- Exercise requirements
For the entries below, print exactly the lines between the line holding "Lemma GetProphecy_at id" and the line holding "this validator's with", inclusive, and nothing else.

=== Material for the task ===

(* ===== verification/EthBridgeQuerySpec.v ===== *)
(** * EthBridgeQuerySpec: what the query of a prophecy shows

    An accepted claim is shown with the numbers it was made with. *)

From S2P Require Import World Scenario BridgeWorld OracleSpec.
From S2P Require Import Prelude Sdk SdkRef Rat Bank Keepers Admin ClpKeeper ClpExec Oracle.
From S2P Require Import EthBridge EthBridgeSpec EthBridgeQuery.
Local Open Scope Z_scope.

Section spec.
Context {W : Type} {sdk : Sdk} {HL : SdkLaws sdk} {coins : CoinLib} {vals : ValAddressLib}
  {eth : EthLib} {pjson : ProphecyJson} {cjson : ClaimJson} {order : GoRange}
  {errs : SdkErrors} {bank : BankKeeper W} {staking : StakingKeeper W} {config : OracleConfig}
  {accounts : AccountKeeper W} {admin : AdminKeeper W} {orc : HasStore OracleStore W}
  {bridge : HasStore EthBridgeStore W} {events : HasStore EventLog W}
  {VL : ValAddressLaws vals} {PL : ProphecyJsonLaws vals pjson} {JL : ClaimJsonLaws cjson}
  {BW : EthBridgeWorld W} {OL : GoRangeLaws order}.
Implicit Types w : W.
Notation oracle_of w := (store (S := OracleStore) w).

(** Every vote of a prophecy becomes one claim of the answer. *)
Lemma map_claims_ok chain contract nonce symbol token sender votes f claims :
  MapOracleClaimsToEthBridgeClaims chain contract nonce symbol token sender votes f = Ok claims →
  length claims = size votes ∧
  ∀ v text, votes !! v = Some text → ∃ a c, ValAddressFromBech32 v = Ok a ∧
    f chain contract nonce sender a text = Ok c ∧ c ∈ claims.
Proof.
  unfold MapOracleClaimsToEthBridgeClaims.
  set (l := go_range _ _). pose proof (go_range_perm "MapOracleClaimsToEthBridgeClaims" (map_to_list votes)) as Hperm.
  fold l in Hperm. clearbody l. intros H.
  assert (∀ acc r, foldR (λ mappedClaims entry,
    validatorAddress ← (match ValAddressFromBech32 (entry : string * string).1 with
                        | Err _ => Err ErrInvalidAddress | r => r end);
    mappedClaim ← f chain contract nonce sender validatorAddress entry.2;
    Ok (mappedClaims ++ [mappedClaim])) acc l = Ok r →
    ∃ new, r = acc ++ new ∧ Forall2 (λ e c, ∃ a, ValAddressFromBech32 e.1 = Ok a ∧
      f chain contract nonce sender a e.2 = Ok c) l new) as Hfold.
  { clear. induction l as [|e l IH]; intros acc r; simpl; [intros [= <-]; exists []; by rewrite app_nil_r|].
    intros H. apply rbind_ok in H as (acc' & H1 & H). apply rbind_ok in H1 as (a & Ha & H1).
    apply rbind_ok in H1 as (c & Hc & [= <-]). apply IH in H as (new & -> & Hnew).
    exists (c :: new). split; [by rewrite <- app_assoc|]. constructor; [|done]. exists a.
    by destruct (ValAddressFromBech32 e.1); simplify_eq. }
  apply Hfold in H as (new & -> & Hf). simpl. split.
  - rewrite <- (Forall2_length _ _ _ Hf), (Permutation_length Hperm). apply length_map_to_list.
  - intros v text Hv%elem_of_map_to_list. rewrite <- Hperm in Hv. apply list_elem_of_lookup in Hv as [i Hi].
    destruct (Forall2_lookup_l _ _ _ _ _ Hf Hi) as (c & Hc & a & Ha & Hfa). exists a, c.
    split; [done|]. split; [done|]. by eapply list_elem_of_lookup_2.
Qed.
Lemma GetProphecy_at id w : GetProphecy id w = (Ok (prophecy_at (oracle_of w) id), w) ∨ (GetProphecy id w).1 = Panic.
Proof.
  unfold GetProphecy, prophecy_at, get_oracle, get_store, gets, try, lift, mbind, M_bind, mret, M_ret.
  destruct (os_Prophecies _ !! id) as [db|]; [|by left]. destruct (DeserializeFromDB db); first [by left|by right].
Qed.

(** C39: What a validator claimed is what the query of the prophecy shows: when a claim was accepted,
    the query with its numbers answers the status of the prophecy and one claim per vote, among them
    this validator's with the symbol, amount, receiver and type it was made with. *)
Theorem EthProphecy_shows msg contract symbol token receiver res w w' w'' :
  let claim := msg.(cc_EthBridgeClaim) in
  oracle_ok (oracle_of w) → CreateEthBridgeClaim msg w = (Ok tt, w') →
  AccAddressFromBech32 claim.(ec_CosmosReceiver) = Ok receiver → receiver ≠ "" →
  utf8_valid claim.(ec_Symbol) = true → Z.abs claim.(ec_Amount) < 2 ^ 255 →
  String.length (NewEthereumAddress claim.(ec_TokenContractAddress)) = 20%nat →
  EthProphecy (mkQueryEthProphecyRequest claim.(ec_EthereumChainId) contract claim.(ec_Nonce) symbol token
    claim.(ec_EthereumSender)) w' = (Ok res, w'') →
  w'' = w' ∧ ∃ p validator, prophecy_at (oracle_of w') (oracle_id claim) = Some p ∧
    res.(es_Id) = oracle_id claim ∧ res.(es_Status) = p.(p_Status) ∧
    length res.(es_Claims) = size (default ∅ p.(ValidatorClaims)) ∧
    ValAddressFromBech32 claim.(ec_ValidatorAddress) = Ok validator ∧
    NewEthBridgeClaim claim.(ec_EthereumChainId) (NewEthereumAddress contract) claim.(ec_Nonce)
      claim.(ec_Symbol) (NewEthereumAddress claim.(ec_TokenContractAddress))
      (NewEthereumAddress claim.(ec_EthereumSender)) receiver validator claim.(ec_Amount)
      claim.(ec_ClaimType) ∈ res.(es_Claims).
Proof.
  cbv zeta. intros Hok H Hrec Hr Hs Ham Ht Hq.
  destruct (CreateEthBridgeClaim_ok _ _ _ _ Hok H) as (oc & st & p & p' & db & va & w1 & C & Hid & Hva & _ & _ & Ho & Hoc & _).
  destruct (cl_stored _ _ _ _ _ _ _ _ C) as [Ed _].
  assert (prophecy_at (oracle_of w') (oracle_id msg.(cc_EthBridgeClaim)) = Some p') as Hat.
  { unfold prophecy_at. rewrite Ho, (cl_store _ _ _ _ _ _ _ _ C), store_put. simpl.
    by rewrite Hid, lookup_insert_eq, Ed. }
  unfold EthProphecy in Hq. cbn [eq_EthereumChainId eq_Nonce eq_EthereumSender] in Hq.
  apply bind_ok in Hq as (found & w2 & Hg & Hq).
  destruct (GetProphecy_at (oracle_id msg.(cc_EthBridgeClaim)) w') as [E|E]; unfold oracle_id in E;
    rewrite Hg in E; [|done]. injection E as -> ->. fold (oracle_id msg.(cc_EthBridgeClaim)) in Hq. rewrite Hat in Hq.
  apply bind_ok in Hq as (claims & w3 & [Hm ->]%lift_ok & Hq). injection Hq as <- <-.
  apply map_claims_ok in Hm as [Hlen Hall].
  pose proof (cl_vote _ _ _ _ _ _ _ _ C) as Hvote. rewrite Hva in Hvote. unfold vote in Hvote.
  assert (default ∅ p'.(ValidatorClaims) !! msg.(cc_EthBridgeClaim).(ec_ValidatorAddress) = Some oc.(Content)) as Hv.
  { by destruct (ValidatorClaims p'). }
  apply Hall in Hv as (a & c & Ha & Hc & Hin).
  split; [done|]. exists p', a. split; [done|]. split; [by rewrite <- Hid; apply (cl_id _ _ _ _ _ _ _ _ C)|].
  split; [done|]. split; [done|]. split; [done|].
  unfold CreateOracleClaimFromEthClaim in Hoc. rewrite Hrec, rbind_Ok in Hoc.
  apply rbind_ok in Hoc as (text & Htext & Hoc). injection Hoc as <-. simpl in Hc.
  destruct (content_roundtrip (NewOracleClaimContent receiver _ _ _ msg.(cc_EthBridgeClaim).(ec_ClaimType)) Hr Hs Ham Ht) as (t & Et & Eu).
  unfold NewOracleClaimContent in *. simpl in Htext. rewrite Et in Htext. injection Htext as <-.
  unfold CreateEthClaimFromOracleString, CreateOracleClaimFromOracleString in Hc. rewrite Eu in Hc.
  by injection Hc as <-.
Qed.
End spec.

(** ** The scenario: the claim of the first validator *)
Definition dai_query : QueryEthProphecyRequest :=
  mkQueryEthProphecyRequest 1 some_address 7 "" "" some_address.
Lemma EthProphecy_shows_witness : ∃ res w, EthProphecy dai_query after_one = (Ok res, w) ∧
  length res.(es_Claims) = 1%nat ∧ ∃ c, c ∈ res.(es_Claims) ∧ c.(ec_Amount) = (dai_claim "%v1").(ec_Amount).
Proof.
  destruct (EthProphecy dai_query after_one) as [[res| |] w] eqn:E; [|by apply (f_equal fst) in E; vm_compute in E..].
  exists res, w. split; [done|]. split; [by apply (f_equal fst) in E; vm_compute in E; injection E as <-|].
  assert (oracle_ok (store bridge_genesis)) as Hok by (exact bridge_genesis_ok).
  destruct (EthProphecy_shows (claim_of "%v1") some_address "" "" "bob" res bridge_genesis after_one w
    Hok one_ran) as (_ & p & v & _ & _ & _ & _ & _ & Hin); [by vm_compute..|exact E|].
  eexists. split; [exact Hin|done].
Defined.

===

- Response area
Lemma GetProphecy_at id w : GetProphecy id w = (Ok (prophecy_at (oracle_of w) id), w) ∨ (GetProphecy id w).1 = Panic.
Proof.
  unfold GetProphecy, prophecy_at, get_oracle, get_store, gets, try, lift, mbind, M_bind, mret, M_ret.
  destruct (os_Prophecies _ !! id) as [db|]; [|by left]. destruct (DeserializeFromDB db); first [by left|by right].
Qed.

(** C39: What a validator claimed is what the query of the prophecy shows: when a claim was accepted,
    the query with its numbers answers the status of the prophecy and one claim per vote, among them
    this validator's with the symbol, amount, receiver and type it was made with. *)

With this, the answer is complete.